Definition and diagnostic criteria

In cirrhosis, cardiac output increases whereas systemic vascular resistance and arterial pressure decrease [1, 2]. Despite the increased basal cardiac output, cardiac response to physiologic or pharmacologic stimuli is known to be subnormal [35], a phenomenon called "cirrhotic cardiomyopathy" [6, 7]. When first described more than 3 decades ago in cirrhotic patients, cardiac dysfunction was presumed to result from alcoholic cardiotoxicity, specifically a latent alcoholic cardiomyopathy [810]. However, during the past 2 decades, it has become clear that blunted ventricular contractility with stress is also present in nonalcoholic patients and animal models of cirrhosis [1113]. In the 1990s, numerous studies in patients with nonalcoholic cirrhosis conclusively demonstrated that depressed ventricular contractile responses to stimuli are found in all forms of cirrhosis [1419].

In the absence of consensus definitions, the term "cirrhotic cardiomyopathy" is defined at present as: 1) baseline increased cardiac output but blunted ventricular response to stimuli, 2) systolic and/or diastolic dysfunction, 3) absence of overt left ventricular failure at rest, 4) electrophysiological abnormalities including prolonged QT interval on electrocardiography and chronotropic incompetence [7, 2022]. Not all features are required for the diagnosis; for example, only 30–60% of patients show a prolonged QT interval.


Without firm diagnostic criteria, the exact prevalence of cirrhotic cardiomyopathy remains unknown. Its estimation is a difficult task as the disease is generally latent and shows itself only when the patient is subjected to stress such as body position changes, exercise, drugs, hemorrhage and surgery. The prevalence of liver cirrhosis is also difficult to estimate, because many persons with compensated cirrhosis do not exhibit signs or symptoms of the disease and because noninvasive studies lack sensitivity to detect cirrhosis at early stages. Moreover there is tremendous geographical variability of cirrhosis worldwide, depending on the prevalence of the causative factors such as viral hepatitis B and C, chronic alcoholism, iron overload, autoimmune liver disease, etc.

However, we believe that at least one feature of cirrhotic cardiomyopathy, such as electrocardiographic QT prolongation or diastolic dysfunction, is present in the majority of patients with cirrhosis who have reached Child-Pugh stage B or C (representing moderately or severely advanced liver failure). Moreover, diastolic dysfunction is probably present in virtually all patients with cirrhotic cardiomyopathy, and simple echocardiographic indices such as the E/A ratio may detect diastolic dysfunction even at rest. Indeed, once cirrhosis has advanced to a moderate stage, with the accumulation of peripheral edema or ascites, it appears that some element of diastolic dysfunction is universally present. For now, tests of diastolic function by echocardiography or dynamic magnetic reasonance cardiac imaging may therefore represent the best available screening test to diagnose the syndrome.

Clinical features

Many aspects of cardiac contraction have been described to be abnormal in cirrhosis, including histology and structure, chronotropic, systolic and diastolic function, and electrophysiological changes.

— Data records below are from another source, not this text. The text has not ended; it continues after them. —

(* ===== verification/FileOps.v ===== *)
(** * What a file promises to its users (mutek/include/mutek/fileops.h, vfs/file.h)

    The streams of the C library drive a file through a table of functions: read,
    write and seek may transfer less than asked for.  The class states what the
    streams rely on; the memory file system gives an instance. *)

From S2P Require Import Prelude.

Module FileOps.

(** Bytes written over a list at a position. *)
Definition splice (o : nat) (bs c : list Z) : list Z := take o c ++ bs ++ drop (o + length bs) c.

Lemma splice_length o bs c : (o ≤ length c)%nat → length (splice o bs c) = Nat.max (length c) (o + length bs).
Proof. intros H. unfold splice. rewrite !length_app, length_take, length_drop. lia. Qed.
Lemma splice_nil o c : splice o [] c = c.
Proof. unfold splice. cbn. rewrite Nat.add_0_r. apply take_drop. Qed.
Lemma splice_app o b1 b2 c : (o ≤ length c)%nat → splice (o + length b1) b2 (splice o b1 c) = splice o (b1 ++ b2) c.
Proof.
  intros H. unfold splice. rewrite length_app. set (c1 := take o c). assert (length c1 = o) as Hc1 by (unfold c1; rewrite length_take; lia).
  rewrite <-Hc1 at 1. rewrite take_app_add, <-Hc1, drop_app_ge by lia. replace (length c1 + length b1 + length b2 - length c1)%nat with (length b1 + length b2)%nat by lia.
  rewrite drop_app_ge, drop_drop by lia. rewrite take_app_length, <-!app_assoc. do 4 f_equal. lia.
Qed.

Lemma take_take_length {A} k (l : list A) : take k l = take (length (take k l)) l.
Proof. rewrite length_take. destruct (Nat.le_ge_cases k (length l)); [by rewrite Nat.min_l|by rewrite Nat.min_r, !take_ge by lia]. Qed.

(** The enumeration of the table and the one of the file system agree. *)
Inductive whence := SEEK_SET | SEEK_END | SEEK_CUR.

(** The flags a file is opened with. *)
Definition VFS_OPEN_READ : Z := 1.
Definition VFS_OPEN_WRITE : Z := 2.
Definition VFS_OPEN_CREATE : Z := 4.
Definition VFS_OPEN_APPEND : Z := 8.
Definition VFS_OPEN_TRUNCATE : Z := 16.

(** The table; a function may be missing.  [read] gives the number of bytes, or an
    error, and the bytes that were stored. *)
Class FileOps (F : Type) := {
  f_read : option (F → Z → outcome (Z * list Z * F));
  f_write : option (F → list Z → outcome (Z * F));
  f_lseek : option (F → Z → whence → outcome (Z * F));
  f_close : option (F → outcome (Z * F)) }.

Definition seek_base (w : whence) (len cur : nat) : Z := match w with SEEK_SET => 0 | SEEK_END => Z.of_nat len | SEEK_CUR => Z.of_nat cur end.

(** A file is a list of bytes with an offset: transfers make progress, may be
    short, and move the offset; a seek inside the file moves the offset. *)
Class FileLaws (F : Type) `{FileOps F} := {
  f_ok : F → Prop;
  f_contents : F → list Z;
  f_offset : F → nat;
  f_limit : Z;
  f_ok_offset f : f_ok f → (f_offset f ≤ length (f_contents f))%nat ∧ Z.of_nat (length (f_contents f)) ≤ f_limit;
  f_read_law : ∃ rd, f_read = Some rd ∧ ∀ f n, f_ok f → 0 ≤ n ≤ f_limit → ∃ bs f', rd f n = Ok (Z.of_nat (length bs), bs, f') ∧ f_ok f' ∧
    f_contents f' = f_contents f ∧ f_offset f' = (f_offset f + length bs)%nat ∧
    bs = take (length bs) (drop (f_offset f) (f_contents f)) ∧ Z.of_nat (length bs) ≤ n ∧
    (0 < n → (f_offset f < length (f_contents f))%nat → bs ≠ []);
  f_write_law : ∃ wr, f_write = Some wr ∧ ∀ f bs, f_ok f → Z.of_nat (f_offset f + length bs) ≤ f_limit → ∃ k f', wr f bs = Ok (Z.of_nat k, f') ∧ f_ok f' ∧
    (k ≤ length bs)%nat ∧ (bs ≠ [] → (0 < k)%nat) ∧
    f_contents f' = splice (f_offset f) (take k bs) (f_contents f) ∧ f_offset f' = (f_offset f + k)%nat;
  f_lseek_law : ∃ sk, f_lseek = Some sk ∧ ∀ f o w, f_ok f →
    0 ≤ seek_base w (length (f_contents f)) (f_offset f) + o ≤ Z.of_nat (length (f_contents f)) →
    ∃ f', sk f o w = Ok (seek_base w (length (f_contents f)) (f_offset f) + o, f') ∧ f_ok f' ∧ f_contents f' = f_contents f ∧
      f_offset f' = Z.to_nat (seek_base w (length (f_contents f)) (f_offset f) + o);
  f_close_law : ∃ cl, f_close = Some cl ∧ ∀ f, f_ok f → ∃ f', cl f = Ok (0, f') ∧ f_contents f' = f_contents f }.
End FileOps.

Functional and structural changes in the cardiac chambers have been seen in the left heart, rather than the right. Most studies have found dilatation of the left atrium, and hypertrophy or dilatation of the left ventricle. The right atrium and right ventricle generally have normal dimensions and wall thickness in the absence of the uncommon syndrome of portopulmonary hypertension. Histological changes of cirrhotic cardiomyopathy include myocardial fibrosis, subendocardial edema, and nuclear and cytoplasmic vacuolation of cardiomyocytes [reviewed in [3, 4, 7]. However, these conclusions are based on old autopsy studies in patients with alcoholic cirrhosis, some dating back almost 8 decades. Whether some of these finding may simply reflect mild alcoholic cardiotoxicity remains uncertain.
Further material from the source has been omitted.